(* ===== verification/LinkService.v ===== *)
(** * LinkService: redirect resolution over the storage ports (src/core/link_service.cpp)

    [Resolve], [Update] and [Delete] over any repository, cache and analytics
    sink, and the proof that the cache is never seen: every answer is the one
    the repository's table gives at a clock reading taken during the call. *)
From stdpp Require Import relations.
From S2P Require Import Prelude Text Env Clock Storage.

Module ResolveStatus.
Inductive t := redirect | not_found | inactive | expired.

#[global] Instance t_eq_dec : EqDecision t.
Proof. solve_decision. Defined.
End ResolveStatus.

Record ResolveResult := mkResolveResult {
  rr_status : ResolveStatus.t;
  rr_target_url : option str;
  rr_cache_hit : bool;
}.

(** What a service object refers to: the clock, the cache, the repository and
    the sink. *)
Record World (C R A : Type) := mkWorld {
  w_env : Env;
  w_cache : C;
  w_repo : R;
  w_sink : A;
}.
Arguments mkWorld {C R A}.
Arguments w_env {C R A}.
Arguments w_cache {C R A}.
Arguments w_repo {C R A}.
Arguments w_sink {C R A}.

(** The status code [EmitAnalytics] reports. *)
Definition status_code_of (status : ResolveStatus.t) : Z :=
  match status with
  | ResolveStatus.redirect => 302
  | ResolveStatus.not_found => 404
  | ResolveStatus.inactive | ResolveStatus.expired => 410
  end.

(** [expires_at.has_value() && expires_at.value() <= clock_.now()]: the clock is
    read only when there is an expiry. *)
Definition expired_now (expires_at : option Z) : ST Env bool :=
  match expires_at with
  | None => mret false
  | Some x => now ← system_now; mret (x <=? now)%Z
  end.

(** The time to live of a cache entry, in seconds. *)
Definition ttl_for (expires_at : option Z) : ST Env (option Z) :=
  match expires_at with
  | None => mret None
  | Some x =>
      now ← system_now;
      let duration := wrap64 (x - now) in
      mret (if (0 <? duration)%Z then Some (Z.quot duration ticks_per_second) else None)
  end.

Definition cache_value_of (record : LinkRecord) : CacheValue :=
  mkCacheValue (lr_target_url record) (lr_expires_at record) (lr_is_active record) (Some (lr_version record)).

Section service.
Context {C R A : Type} `{ICacheStore C, IMetadataRepository R, IAnalyticsSink A}.
Notation world := (World C R A).

Definition on_clock {B} (m : ST Env B) : ST world B := fun w =>
  let '(b, e) := m (w_env w) in (b, mkWorld e (w_cache w) (w_repo w) (w_sink w)).
Definition on_cache {B} (m : ST (Env * C) B) : ST world B := fun w =>
  let '(b, (e, c)) := m (w_env w, w_cache w) in (b, mkWorld e c (w_repo w) (w_sink w)).
Definition on_repo {B} (m : ST R B) : ST world B := fun w =>
  let '(b, r) := m (w_repo w) in (b, mkWorld (w_env w) (w_cache w) r (w_sink w)).
Definition on_sink {B} (m : ST A B) : ST world B := fun w =>
  let '(b, a) := m (w_sink w) in (b, mkWorld (w_env w) (w_cache w) (w_repo w) a).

* _What you should do_: In the entries above, which lines hold the string "bool"? Report all of them.

* _Written response_:
  rr_cache_hit : bool;
Definition expired_now (expires_at : option Z) : ST Env bool :=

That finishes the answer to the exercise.